Tuesday Artist Date: Poetry

Today I went to the dentist, read O Magazine in the waiting area, and had lunch out afterward. From my journal:

silver-haired grandmother
your hair shimmers brighter than the golden
sari that drapes your ankles in embroidery
     skimming the tops of your vibram fivefingers

—–

a thin metal instrument
     to the base of a tooth
          my nerves cringe
as if you poked
the center of my bellybutton

          what is that sensitivity
               that can’t bear to be touched?
          where else
               will it surprise me?

—–

Today I am reading the O poetry issue and I am feeling the poems in my soul.
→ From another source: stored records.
(** X18. In the product staging frame a column that holds at least one
    value holds no null once it is staged: the truncation converts the whole
    column to text, so every missing cell is written as the text Python
    prints for it, "nan" for NaN (the width being at least 4), and a text
    cell is written trimmed and cut to the width. A column with no value at
    all is left all null. *)
Theorem stage_column_no_nulls (max_len : nat) (col : list Py.value) :
  (4 <= max_len)%nat ->
  stage_column max_len col
  = if has_value col then List.map (staged_cell max_len) col else col.
Proof.
  intros Hlen. unfold stage_column, truncate_column, clean_column.
  destruct (has_value col) eqn:E; [| now rewrite E].
  rewrite has_value_clean, E, map_map. apply map_ext.
  intros [s | |]; cbn [clean_cell staged_cell Py.format]; try reflexivity;
    f_equal; apply firstn_all2; vm_compute; lia.
Qed.

Lemma stage_column_no_nulls_witness :
  stage_column 255 [Py.VStr (Py.lit " Widget	"); Py.VNaN]
  = [Py.VStr (Py.lit "Widget"); Py.VStr (Py.lit "nan")].
Proof.
  rewrite stage_column_no_nulls by lia. reflexivity.
Defined.

(** *** The upsert of [dim_product] *)

Definition master_dec (a b : ProductMaster.row) : {a = b} + {a <> b}.
Proof. repeat decide equality. Defined.

(** [SELECT DISTINCT s.main_sku_code, s.english_name, s.chinese_name,
     s.customer_code, s.category FROM stg_product_master s
     WHERE s.main_sku_code IS NOT NULL AND s.main_sku_code <> ''
       AND NOT EXISTS (SELECT 1 FROM dim_product p
                       WHERE p.main_sku_code = s.main_sku_code)] *)
Definition new_products (stg : list ProductMaster.row) (dp : list Product.row)
  : list ProductMaster.row :=
  nodup master_dec
    (filter
       (fun s => negb (String.eqb (ProductMaster.main_sku_code s) "")
                 && negb (mem string_dec (ProductMaster.main_sku_code s)
                              (List.map Product.main_sku_code dp)))
       stg).
(** * A shallow embedding of [app.py]

    The service has three POST routes: [/extract] (text of a PDF, capped at
    [MAX_CHARS]), [/excel-cleaner] (cell cleaning and de-duplication of a
    table) and [/pdf-compress] (Ghostscript behind a scratch directory), and
    one [before_request] hook that removes day-old files from [static].

    Python strings are sequences of code points, so a [str] is a [list N];
    [len], slicing, [strip], [split], [join], [lower] and [capitalize] are
    written over that list.  The classification and case tables of the
    interpreter's Unicode database are fixed here on ASCII, where every
    Python 3 agrees, and taken from a [UnicodeData] record above it.

    The libraries behind the routes (PyMuPDF, pandas, werkzeug, Ghostscript)
    are functions handed to the routes; the file system is the [static]
    directory as a finite map, threaded through a request together with the
    list of effects performed. Logging calls and the 413 handler are left
    out: they decide nothing below. *)

From Stdlib Require Import ZArith NArith List String Ascii Bool Lia Floats.
From stdpp Require Import base option list gmap.

Local Open Scope N_scope.

(** ** Python [str] *)

Abbreviation pystr := (list N).

(** A literal: the code points of an ASCII string. *)
Definition py (s : string) : pystr := map N_of_ascii (list_ascii_of_string s).
(** X9, witness: a nod on the device that works and on the device that
    is down. *)
Lemma facade_ignores_device_witness :
  outcome (invoke robot_down ratio_repr (NodYes 2) []) = Ok "Nodded yes 2 times"
  /\ length (device_calls (events (invoke robot_down ratio_repr (NodYes 2) []))) = 5%nat.
Proof.
  destruct (facade_ignores_device robot_down robot_ok ratio_repr (NodYes 2) [] [])
    as [Hcalls Hmsg].
  split; [rewrite Hmsg; [by vm_compute|discriminate..]|].
  rewrite Hcalls. by vm_compute.
Defined.

(** X1, witness. *)
Lemma clamp_monotone_witness :
  (num_val (clamp (PyInt (-30)) (PyInt 30) (PyInt 10))
   <= num_val (clamp (PyInt (-30)) (PyInt 30) (PyInt 50)))%Q.
Proof. apply clamp_monotone. by vm_compute. Defined.

(** X2, witness. *)
Lemma move_head_precise_in_range_witness :
  device_calls (events (move_head_precise robot_ok ratio_repr (PyInt 10) (PyInt (-5))
                          (PyInt 40) (PyFloat 0.5) []))
  = [GotoTarget (Some (create_head_pose (PyInt 10) (PyInt (-5)) (PyInt 40))) None
       (PyFloat 0.5)].
Proof.
  apply (move_head_precise_in_range robot_ok ratio_repr (PyInt 10) (PyInt (-5)) (PyInt 40)
           (PyFloat 0.5) []); by vm_compute.
Defined.

(** X6, witness. *)
Lemma move_antennas_in_range_witness :
  device_calls (events (move_antennas robot_ok ratio_repr (PyInt 45) (PyInt (-45))
                          (PyFloat 0.3) []))
  = [GotoTarget None (Some [np_radians (PyInt 45); np_radians (PyInt (-45))]) (PyFloat 0.3)].
Proof.
  apply (move_antennas_in_range robot_ok ratio_repr (PyInt 45) (PyInt (-45)) (PyFloat 0.3) []);
    by vm_compute.
Defined.

(** X7, witness. *)
Lemma move_head_documented_witness :
  outcome (move_head robot_ok "up" (PyFloat 0.5) []) = Ok "Moved head up"
  /\ warnings (events (move_head robot_ok "up" (PyFloat 0.5) [])) = [].
Proof.
  destruct (move_head_documented robot_ok "up" (PyFloat 0.5) []) as (Hmsg & Hwarn & _).
  - compute_done.
  - by split.
Defined.

(** * Settings *)

Lemma env_value_nonempty (key : string) : key <> "" -> Config.env_value (Some key) = Some key.
Proof. intros H. unfold Config.env_value. by apply String.eqb_neq in H as ->. Qed.

(** A key the file holds is read from the file; the API key only when the
    environment gives none. *)
Lemma load_settings_from_file (path : string) (env : option string)
    (d : gmap string Config.json) (k : string) (v : Config.json) :
  d !! k = Some v ->
  k <> "api_key" \/ Config.env_value env = None ->
  (Config.load_settings path env (Config.Holds d)).1 !! k = Some v.
Proof.
  intros Hk Hor. unfold Config.load_settings. cbn [fst].
  apply lookup_union_Some_raw. left.
  destruct (Config.env_value env) as [key|]; [|done].
  destruct Hor as [Hne|]; [|done].
  case_bool_decide; [|done]. by rewrite lookup_delete_ne.
Qed.

(** The environment's API key is the one loaded. *)
Lemma load_settings_api_key_env (path : string) (env : option string)
    (f : Config.file_state) (key : string) :
  Config.env_value env = Some key ->
  (Config.load_settings path env f).1 !! "api_key" = Some (Config.JStr key).
Proof.
  intros Henv. unfold Config.load_settings. rewrite Henv.
  destruct f as [|e|d]; cbn [fst]; try by rewrite lookup_insert_eq.
  apply lookup_union_Some_raw. right. split; [|by rewrite lookup_insert_eq].
  case_bool_decide as Hin; [by rewrite lookup_delete_eq|].
  by apply eq_None_not_Some.
Qed.

(** A key the file does not give has its default. *)
Lemma load_settings_default (path : string) (env : option string)
    (f : Config.file_state) (k : string) :
  (forall d, f = Config.Holds d -> d !! k = None) ->
  k <> "api_key" \/ Config.env_value env = None ->
  (Config.load_settings path env f).1 !! k = Config.DEFAULT_SETTINGS !! k.
Proof.
  intros Hfile Hor. unfold Config.load_settings.
  assert (Hbase : match Config.env_value env with
                  | Some key => <["api_key":=Config.JStr key]> Config.DEFAULT_SETTINGS
                  | None => Config.DEFAULT_SETTINGS
                  end !! k = Config.DEFAULT_SETTINGS !! k).
  { destruct (Config.env_value env) as [key|]; [|done].
    destruct Hor as [Hne|]; [|done]. by rewrite lookup_insert_ne. }
  destruct f as [|e|d]; cbn [fst]; [done..|].
  rewrite lookup_union_r; [done|].
  specialize (Hfile d eq_refl).
  destruct (Config.env_value env); [|done].
  case_bool_decide; [|done].
  destruct (decide (k = "api_key")) as [->|]; [by rewrite lookup_delete_eq|].
  by rewrite lookup_delete_ne.
Qed.

(** Every default key is present in what [load_settings] returns. *)
Lemma load_settings_has_defaults (path : string) (env : option string)
    (f : Config.file_state) (k : string) :
  is_Some (Config.DEFAULT_SETTINGS !! k) ->
  is_Some ((Config.load_settings path env f).1 !! k).
Proof.
  intros Hdef.
  destruct (decide (k = "api_key" /\ is_Some (Config.env_value env))) as [[-> [key Hk]]|Hno].
  { by rewrite (load_settings_api_key_env _ _ _ _ Hk). }
  assert (Hor : k <> "api_key" \/ Config.env_value env = None).
  { destruct (decide (k = "api_key")); [right|by left].
    destruct (Config.env_value env) eqn:E; [|done]. exfalso. apply Hno. by split. }
  destruct f as [|e|d].
  - by rewrite load_settings_default.
  - by rewrite load_settings_default.
  - destruct (d !! k) as [v|] eqn:Hd.
    + by rewrite (load_settings_from_file _ _ _ _ _ Hd Hor).
    + rewrite load_settings_default; [done| |done]. by intros ? [= <-].
Qed.



(** X12. The settings page never shows the API key: the answer to
    [GET /api/settings] has the eleven keys of the page and no "api_key";
    it only says whether a key is set, and it gives the other ten settings
    as [load_settings] returns them; the settings file is not touched. *)
Theorem settings_page_hides_api_key (path : string) (env : option string)
    (d : Config.disk) :
  let loaded := (Config.load_settings path env (Config.file d)).1 in
  exists data,
    WebServer.sent (WebServer.do_GET path env "/api/settings" d) = WebServer.SendJson data
    /\ WebServer.file_after (WebServer.do_GET path env "/api/settings" d) = Config.file d
    /\ data !! "api_key" = None
    /\ dom data
       = list_to_set
           [ "api_key_set"; "robot_audio"; "use_camera"; "holiday_cheer"; "mic_gain";
             "chunk_size"; "send_queue_size"; "recv_queue_size"; "camera_fps";
             "jpeg_quality"; "camera_width" ]
    /\ data !! "api_key_set"
       = Some (Config.JBool (Config.truthy (default Config.JNull (loaded !! "api_key"))))
    /\ forall k, k <> "api_key" -> is_Some (Config.DEFAULT_SETTINGS !! k) ->
                 data !! k = loaded !! k.
Proof.
  intros loaded. unfold WebServer.do_GET. rewrite decide_True by done.
  unfold WebServer._handle_get_settings, Config.get_settings_for_api.
  pose proof (load_settings_has_defaults path env (Config.file d)) as Hdef.
  fold loaded in Hdef.
  destruct (Config.load_settings path env (Config.file d)) as [settings out] eqn:Hload.
  cbn [fst] in loaded. subst loaded. cbn [WebServer.sent WebServer.file_after].
  eexists. split; [reflexivity|]. split; [done|]. split; [reflexivity|].
  split; [by rewrite dom_list_to_map_L|]. split; [reflexivity|].
  intros k Hk Hin. specialize (Hdef k Hin) as [v Hv]. rewrite Hv.
  apply elem_of_dom in Hin. unfold Config.DEFAULT_SETTINGS in Hin.
  rewrite dom_list_to_map_L in Hin. cbn [fmap list_fmap fst list_to_set] in Hin.
  repeat (apply elem_of_union in Hin as [Hin|Hin];
          [apply elem_of_singleton in Hin as ->;
           first [done | etrans; [reflexivity|]; by rewrite Hv]|]).
  by apply elem_of_empty in Hin.
Qed.
Lemma coord_loop_lookup sp (coords : list string) this :
  ∃ params,
    for_of coords (set_coord sp) this = Ok (with_params params this) ∧
    ∀ k, params !! k =
           if decide (k ∈ coords ∧ get sp k ≠ VUndef)
           then Some (get sp k)
           else _params_ this !! k.
Proof.
  revert this. induction coords as [|coord coords IH]; intros this.
  - exists (_params_ this). split; [by rewrite with_params_same|].
    intros k. case_decide as H; [|done]. destruct H as [H _].
    by apply elem_of_nil in H.
  - cbn [for_of].
    destruct (decide (get sp coord = VUndef)) as [Hc|Hc].
    + rewrite (set_coord_undefined _ _ _ Hc). cbn [mbind result_bind].
      destruct (IH this) as (params & -> & Hk).
      exists params. split; [done|]. intros k. rewrite Hk.
      pose proof (elem_of_cons coords k coord) as Hcons.
      repeat case_decide; try done; exfalso;
        intuition (subst; congruence).
    + rewrite (set_coord_defined _ _ _ Hc). cbn [mbind result_bind].
      destruct (IH (with_params (<[coord:=get sp coord]> (_params_ this))
                      this)) as (params & -> & Hk).
      exists params. split; [done|]. intros k. rewrite Hk.
      cbn [_params_ with_params].
      pose proof (elem_of_cons coords k coord) as Hcons.
      destruct (decide (k = coord)) as [->|Hne].
      * rewrite lookup_insert_eq.
        repeat case_decide; try done; exfalso; intuition congruence.
      * rewrite lookup_insert_ne by done.
        repeat case_decide; try done; exfalso; intuition congruence.
Qed.

(** Construction from a claim takes over the payload's parameters and
    signed fields and changes them in two places only.  Of the claim's
    keys it copies [blockNumber], [timestamp] and [world] into the
    parameters, each only when its value is defined; any other key of the
    claim is ignored.  It writes the composed consensus string under ['@'],
    over whatever the payload had there. *)
Theorem constructor_copies_coordinates payload sp :
  ∃ this,
    constructor payload (Some sp) = Ok this ∧
    (∀ k, _params_ this !! k =
            if decide (coordinate k ∧ get sp k ≠ VUndef)
            then Some (get sp k)
            else payload_params payload !! k) ∧
    (∀ k, _signed_ this !! k =
            if decide (k = "@")
            then Some (VStr (compose (get sp "sender") (get sp "action")
                                     (get sp "epoch") (get sp "block")))
            else payload_signed payload !! k).
Proof.
  unfold constructor. rewrite required_loop_passes. cbn [mbind result_bind].
  match goal with
  | |- context [for_of ?cs (set_coord sp) ?s] =>
      destruct (coord_loop_lookup sp cs s) as (params & -> & Hk)
  end.
  cbn [mbind result_bind]. eexists. split; [reflexivity|].
  cbn [_params_ _signed_ with_signed with_params with_claim super_new
       sender action epoch block]. split.
  - intros k. rewrite Hk. reflexivity.
  - intros k. case_decide as Hk'.
    + subst k. by rewrite lookup_insert_eq.
    + by rewrite lookup_insert_ne.
Qed.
I’ll be getting my period so this is surely part of the why, but it’s the chickens too, the thin lush indigo irises in a yard on Homer Avenue and the growing new cilantro on my kitchen counter, the two watercolor washes I had time to put down before I left this morning. There has been poetry growing in me, and it feels good. I think it is my own poetry but before I knew that I already discovered it was also others’ poetry, the missives of other souls finding a place within mine for the first time in years. I almost cried in the dentist’s waiting room, reading W S Merwin and the words of a Bronx teenager for her little brother. The first meeting of the IWL reawakened my child’s connection to all things and I can’t turn it off. Won’t. It makes me feel so alive, because it’s not just me alive but everything, all these plants and creatures. A vast army of life.

I wonder how my cousin Angela feels, cutting and sewing bleeding American bodies in Iraq. Does she see my army of life? Would I, in her place? And those who wait for her and her patients — can they hear my army march for them? Would I?